Senate unveils major mental health bill
Would require health insurers to cover annual wellness exams
LEADERS IN THE Massachusetts Senate on Tuesday unveiled a comprehensive mental health bill, which would set a floor for the rates insurers must pay for mental health services, address the emergency department boarding crisis, and require insurers to cover more mental health services, including an annual wellness exam.
“We believe this important bill would put policies into place to ensure that people get the mental health care that they need when they need it and provide a national model for how we can create an integrated and comprehensive health care system that ultimately treats mental health the same as physical health,” Senate President Karen Spilka said in a call with reporters.
Many of the same provisions were included in a mental health bill that the Senate passed in February 2020, but which was waylaid by the pandemic and never became law. The Senate plans to debate the bill next week, before lawmakers break for the rest of the year. The earliest the House could take it up would be next year.
The Senate is also voting on a spending bill this Wednesday, which allocates federal money from the American Rescue Plan Act and includes a $400 million investment in mental health, with a focus on shoring up the mental health workforce.
Both the House and Senate are attempting to marry the ARPA spending bill – which lawmakers hope to reach a compromise on by Thanksgiving – with policy changes in health care. The House is focused on helping community hospitals by curbing certain hospital expansions, while the Senate wants to focus on improving the mental health system. Both those bills will ultimately have to be negotiated between the bodies, an effort likely to take up much of next year.
One core theme of the Senate bill is creating true mental health parity. Although state and federal laws already require mental health services be treated by insurers in the same way as physical health services, in practice that does not always occur.
The bill would require insurance to cover an annual mental health wellness exam, similar to the way insurers must now cover an annual physical. Colorado passed a similar mandate in July, but no other state has done so.
The bill would create new ways for the state to enforce existing mental health parity laws – by enhancing penalties on insurers that treat mental and physical health differently, creating a clear structure for the Division of Insurance to investigate parity complaints, and instituting additional reporting requirements. The bill would also create a “rate floor” to standardize how much primary care doctors and mental health clinicians receive from insurers for basic evaluation and health management services.

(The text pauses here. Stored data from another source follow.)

(** X15: a negative [decimal_places] makes [10**decimal_places] a
    [float], or no number at all when the exponent is too large in
    magnitude to convert: nothing can be encoded or decoded; a [Decimal]
    passed to [get_redis_value] meets the [TypeError] of [Decimal * float],
    or the [OverflowError] of the power at or below [- float_overflow]. *)
Theorem negative_decimal_places_unusable (self : DecimalColumn) (s : Z) :
  decimal_places self = VInt s -> s < 0 ->
  (forall x, exists exc, get_redis_value self x = Raise exc) /\
  (forall x, exists exc, get_python_value self x = Raise exc) /\
  (forall d,
     get_redis_value self (IsDecimal d)
     = Raise (if s <=? - float_overflow
              then OverflowError "int too large to convert to float"
              else TypeError
                     "unsupported operand type(s) for *: 'decimal.Decimal' and 'float'")).
Proof.
  intros Hdp Hs.
  assert (Hsc : forall op, exists exc, column.scale op (VInt s) = Raise exc).
  { intros op. rewrite scale_negative by assumption.
    destruct (s <=? - float_overflow); eauto. }
  repeat split.
  - intros x. unfold get_redis_value. rewrite Hdp.
    destruct (Hsc "*") as [exc ->].
    destruct x as [d | v]; [cbn; eauto |].
    destruct (str_ v) as [text |]; cbn [bind]; [| eauto].
    destruct (of_string text); cbn; eauto.
  - intros x. unfold get_python_value. rewrite Hdp.
    destruct (Hsc "/") as [exc ->].
    destruct (str_ x) as [text |]; cbn [bind]; [| eauto].
    destruct (of_string text); cbn; eauto.
  - intros d. unfold get_redis_value. rewrite Hdp, scale_negative by assumption.
    destruct (s <=? - float_overflow); reflexivity.
Qed.



(** *** Text that is no number *)


Lemma literal_lower (c : ascii) :
  literal_char (to_lower c) = true -> literal_char c = true.
Proof.
  destruct c as [[] [] [] [] [] [] [] []]; intros H;
    first [reflexivity | discriminate H].
Qed.

Lemma all_literal_lower (l : list ascii) :
  forallb literal_char (map to_lower l) = true -> all_literal l.
Proof.
  rewrite forallb_forall. intros H c Hc. apply literal_lower, H, in_map, Hc.
Qed.

Lemma digit_literal (c : ascii) : is_digit c = true -> literal_char c = true.
Proof. unfold literal_char. intros ->. apply orb_true_iff. left. apply orb_true_r. Qed.

Lemma In_lstrip (c : ascii) (l : list ascii) :
  In c l -> is_space c = true \/ In c (lstrip l).
Proof.
  induction l as [| a l IH]; [contradiction |]. cbn [lstrip].
  destruct (is_space a) eqn:Ha; [| auto].
  intros [<- | Hin]; auto.
Qed.

Lemma In_strip (c : ascii) (l : list ascii) :
  In c l -> is_space c = true \/ In c (strip l).
Proof.
  intros [Hs | Hin]%In_lstrip; [auto |]. unfold strip.
  apply in_rev, In_lstrip in Hin as [Hs | Hin]; [auto |].
  right. apply in_rev. rewrite rev_involutive. exact Hin.
Qed.

Lemma In_remove_underscores (c : ascii) (l : list ascii) :
  In c l -> c = "_"%char \/ In c (remove_underscores l).
Proof.
  intros Hin. destruct (Ascii.eqb_spec c "_") as [-> | Hne]; [auto |].
  right. apply filter_In. split; [assumption |].
  apply negb_true_iff, Ascii.eqb_neq, Hne.
Qed.

Lemma split_sign_cases (l : list ascii) :
  split_sign l = (false, l) \/
  exists c t, l = c :: t /\ (c = "-"%char \/ c = "+"%char) /\
              snd (split_sign l) = t.
Proof.
  destruct l as [| c t]; [left; reflexivity |].
  destruct c as [[] [] [] [] [] [] [] []];
    first [left; reflexivity
          | right; eexists _, _; split; [reflexivity |]; split;
            [solve [left; reflexivity | right; reflexivity] | reflexivity]].
Qed.

Lemma span_digits_spec (l : list ascii) :
  l = (fst (span_digits l) ++ snd (span_digits l))%list /\
  forallb is_digit (fst (span_digits l)) = true.
Proof.
  induction l as [| c l [IH1 IH2]]; [split; reflexivity |]. cbn [span_digits].
  destruct (is_digit c) eqn:Hc; [| split; reflexivity].
  destruct (span_digits l) as [ds r]. cbn [fst snd] in *. split.
  - cbn [app]. f_equal. exact IH1.
  - cbn [forallb]. rewrite Hc, IH2. reflexivity.
Qed.

Lemma span_digits_literal (l : list ascii) :
  all_literal (snd (span_digits l)) -> all_literal l.
Proof.
  intros Hr c Hc. destruct (span_digits_spec l) as [Heq Hds].
  rewrite Heq in Hc. apply in_app_or in Hc as [Hc | Hc]; [| auto].
  rewrite forallb_forall in Hds. apply digit_literal, Hds, Hc.
Qed.

Lemma all_literal_nil : all_literal [].
Proof. intros c []. Qed.

Lemma all_literal_cons (c : ascii) (l : list ascii) :
  literal_char c = true -> all_literal l -> all_literal (c :: l).
Proof. intros Hc Hl x [<- | Hx]; auto. Qed.

Lemma is_nil_true {A} (l : list A) : is_nil l = true -> l = [].
Proof. destruct l; [reflexivity | discriminate]. Qed.

Lemma parse_exponent_literal (l : list ascii) (z : Z) :
  parse_exponent l = Some z -> all_literal l.
Proof.
  unfold parse_exponent.
  destruct (split_sign_cases l) as [Hs | (c & t & -> & Hc & Hs)].
  - rewrite Hs. destruct (span_digits l) as [ds r] eqn:Hsp.
    destruct (is_nil ds); [discriminate |]. cbn [orb].
    destruct (is_nil r) eqn:Hr; [| discriminate]. intros _.
    apply span_digits_literal. rewrite Hsp. cbn [snd].
    rewrite (is_nil_true r Hr). apply all_literal_nil.
  - destruct (split_sign (c :: t)) as [neg l'] eqn:Hsp'. cbn [snd] in Hs. subst l'.
    destruct (span_digits t) as [ds r] eqn:Hsp.
    destruct (is_nil ds); [discriminate |]. cbn [orb].
    destruct (is_nil r) eqn:Hr; [| discriminate]. intros _.
    apply all_literal_cons; [destruct Hc as [-> | ->]; reflexivity |].
    apply span_digits_literal. rewrite Hsp. cbn [snd].
    rewrite (is_nil_true r Hr). apply all_literal_nil.
Qed.

Lemma parse_number_literal (sg : bool) (l : list ascii) (d : Decimal) :
  parse_number sg l = Some d -> all_literal l.
Proof.
  unfold parse_number. intros H. apply span_digits_literal.
  destruct (span_digits l) as [intpart r1]. cbn [snd].
  assert (Hr2 : forall fracpart r2,
             (if is_nil intpart && is_nil fracpart then None
              else match
                     match r2 with
                     | [] => Some 0
                     | c :: t =>
                         if Ascii.eqb (to_lower c) "e" then parse_exponent t
                         else None
                     end
                   with
                   | None => None
                   | Some exp =>
                       Some (Finite sg (Z.to_N (int_of_digits (intpart ++ fracpart)))
                               (exp - Z.of_nat (length fracpart)))
                   end) = Some d -> all_literal r2).
  { intros fracpart r2 H2. destruct (is_nil intpart && is_nil fracpart);
      [discriminate |].
    destruct r2 as [| c t]; [apply all_literal_nil |].
    destruct (Ascii.eqb (to_lower c) "e") eqn:Hc; [| discriminate].
    destruct (parse_exponent t) as [z |] eqn:Hz; [| discriminate].
    apply all_literal_cons; [| eapply parse_exponent_literal, Hz].
    apply literal_lower. apply Ascii.eqb_eq in Hc. rewrite Hc. reflexivity. }
  destruct r1 as [| c t]; [apply all_literal_nil |].
  destruct (Ascii.eqb_spec c ".") as [-> | Hne].
  - apply all_literal_cons; [reflexivity |]. apply span_digits_literal.
    destruct (span_digits t) as [fracpart r2]. cbn [snd]. eapply Hr2, H.
  - apply (Hr2 [] (c :: t)).
    destruct c as [[] [] [] [] [] [] [] []]; first [exact H | contradiction].
Qed.

Lemma string_eqb_list (l : list ascii) (s : string) :
  String.eqb (string_of_list_ascii l) s = true -> l = list_ascii_of_string s.
Proof.
  intros H%String.eqb_eq. rewrite <- H.
  symmetry. apply list_ascii_of_string_of_list_ascii.
Qed.

Lemma nan_prefix_inv {A} (l : list ascii) (f : list ascii -> option A) (a : A) :
  match l with
  | "n"%char :: "a"%char :: "n"%char :: diag => f diag
  | _ => None
  end = Some a ->
  exists diag, l = "n"%char :: "a"%char :: "n"%char :: diag /\ f diag = Some a.
Proof.
  destruct l as [| c1 [| c2 [| c3 diag]]].
  - discriminate.
  - destruct c1 as [[] [] [] [] [] [] [] []]; discriminate.
  - destruct c1 as [[] [] [] [] [] [] [] []]; try discriminate.
    destruct c2 as [[] [] [] [] [] [] [] []]; discriminate.
  - destruct c1 as [[] [] [] [] [] [] [] []]; try discriminate.
    destruct c2 as [[] [] [] [] [] [] [] []]; try discriminate.
    destruct c3 as [[] [] [] [] [] [] [] []]; try discriminate.
    intros H. exists diag. split; [reflexivity | exact H].
Qed.

Lemma nan_text_literal (sg signaling : bool) (l : list ascii) (d : Decimal) :
  match map to_lower l with
  | "n"%char :: "a"%char :: "n"%char :: diag =>
      if is_nil (snd (span_digits diag)) then Some (NaN sg signaling) else None
  | _ => None
  end = Some d -> all_literal l.
Proof.
  intros H.
  apply (nan_prefix_inv (map to_lower l)
           (fun diag => if is_nil (snd (span_digits diag))
                        then Some (NaN sg signaling) else None)) in H
    as (diag & Heq & Hd).
  apply all_literal_lower. rewrite Heq.
  destruct (is_nil (snd (span_digits diag))) eqn:Hnil; [| discriminate].
  destruct (span_digits_spec diag) as [Hsp Hds].
  rewrite (is_nil_true _ Hnil), app_nil_r in Hsp.
  cbn [forallb]. change (literal_char "n") with true.
  change (literal_char "a") with true. cbn [andb].
  rewrite Hsp. rewrite forallb_forall in *. intros c Hc.
  apply digit_literal, Hds, Hc.
Qed.

Lemma parse_special_literal (sg : bool) (l : list ascii) (d : Decimal) :
  parse_special sg l = Some d -> all_literal l.
Proof.
  unfold parse_special.
  destruct (String.eqb (string_of_list_ascii (map to_lower l)) "inf") eqn:H1.
  { intros _. apply all_literal_lower. rewrite (string_eqb_list _ _ H1).
    reflexivity. }
  destruct (String.eqb (string_of_list_ascii (map to_lower l)) "infinity") eqn:H2.
  { intros _. apply all_literal_lower. rewrite (string_eqb_list _ _ H2).
    reflexivity. }
  cbn [orb]. destruct l as [| c t]; [discriminate |].
  destruct (Ascii.eqb (to_lower c) "s") eqn:Hc.
  - intros H. apply all_literal_cons; [| eapply nan_text_literal, H].
    apply literal_lower. apply Ascii.eqb_eq in Hc. rewrite Hc. reflexivity.
  - apply nan_text_literal.
Qed.

(** Whatever [Decimal(value)] accepts consists of literal characters. *)
Lemma of_string_literal (value : string) (d : Decimal) :
  of_string value = Ok d -> all_literal (list_ascii_of_string value).
Proof.
  unfold of_string. intros H c Hc.
  apply In_strip in Hc as [Hc | Hc];
    [unfold literal_char; rewrite Hc; reflexivity |].
  apply In_remove_underscores in Hc as [-> | Hc]; [reflexivity |].
  revert H Hc.
  generalize (remove_underscores (strip (list_ascii_of_string value))).
  intros l H Hc.
  assert (Hbody : all_literal (snd (split_sign l))).
  { destruct (split_sign l) as [sign body]. cbn [snd].
    destruct (parse_number sign body) as [d' |] eqn:Hn;
      [eapply parse_number_literal, Hn |].
    destruct (parse_special sign body) as [d' |] eqn:Hsp;
      [eapply parse_special_literal, Hsp | discriminate]. }
  destruct (split_sign_cases l) as [Hs | (c0 & t & -> & Hc0 & Hs)].
  - rewrite Hs in Hbody. apply Hbody, Hc.
  - rewrite Hs in Hbody. destruct Hc as [<- | Hc]; [| apply Hbody, Hc].
    destruct Hc0 as [-> | ->]; reflexivity.
Qed.

Lemma lstrip_blank (l : list ascii) : forallb is_space l = true -> lstrip l = [].
Proof.
  induction l as [| c l IH]; [reflexivity |]. cbn [forallb lstrip].
  intros [-> Hl]%andb_prop. apply IH, Hl.
Qed.

Lemma of_string_blank (value : string) :
  forallb is_space (list_ascii_of_string value) = true ->
  of_string value = Raise InvalidOperation.
Proof.
  intros H. unfold of_string, strip. rewrite (lstrip_blank _ H). reflexivity.
Qed.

Lawmakers acknowledged that it can be difficult to enforce parity when the services are different. For example, a diagnostic visit to a primary care doctor can last 15 minutes, while a diagnostic visit to a psychologist can last 45 minutes. Cyr said that makes the discussion around reimbursement rates difficult. “The challenge when you look at rates more broadly is there’s not as many apples to apples comparisons,” Cyr said.
The bill also focuses on reducing emergency room wait times. Today, psychiatric patients can wait days in the ER for an inpatient bed. It would create a portal where emergency room clinicians can search in real time to find a facility with an available bed. Now clinicians can spend hours calling facilities, and a state database relies on spreadsheets that are not updated in real time.
It would create a new panel tasked with resolving issues pertaining to children with complex medical needs – for example, determining which state agency pays if a child is involved with multiple agencies. It would require all hospitals to have a qualified behavioral health clinician available to evaluate and stabilize behavioral health patients whenever the emergency department is open.
The bill would also remove some regulatory barriers to mental health facilities seeking to open new beds.
Several of the newer provisions in this bill, those not in the February 2020 bill, are those related to emergency department boarding, as the state has seen a surge in boarding due to the effects of the COVID pandemic.
Sen. Cindy Friedman, who co-chairs the Joint Committee on Health Care Financing, said long waits in the emergency department now happen frequently, due to a “broken” system that makes it hard to get services elsewhere. She said people with physical ailments would never wait for days to get care. “It’s simply unacceptable,” Friedman said.Lora Pellegrini, president and CEO of the Massachusetts Association of Health Plans, said the insurers’ association supports many of the bill’s provisions, including insurance coverage for an annual mental health wellness exam, and several provisions aimed at reducing emergency department boarding. With regards to efforts to better enforce insurance laws, she said, every part of the system needs to be involved. “In order to achieve our shared goals of parity in the delivery of health care services, the entire health care system, not simply health plans, must be held accountable,” Pellegrini said.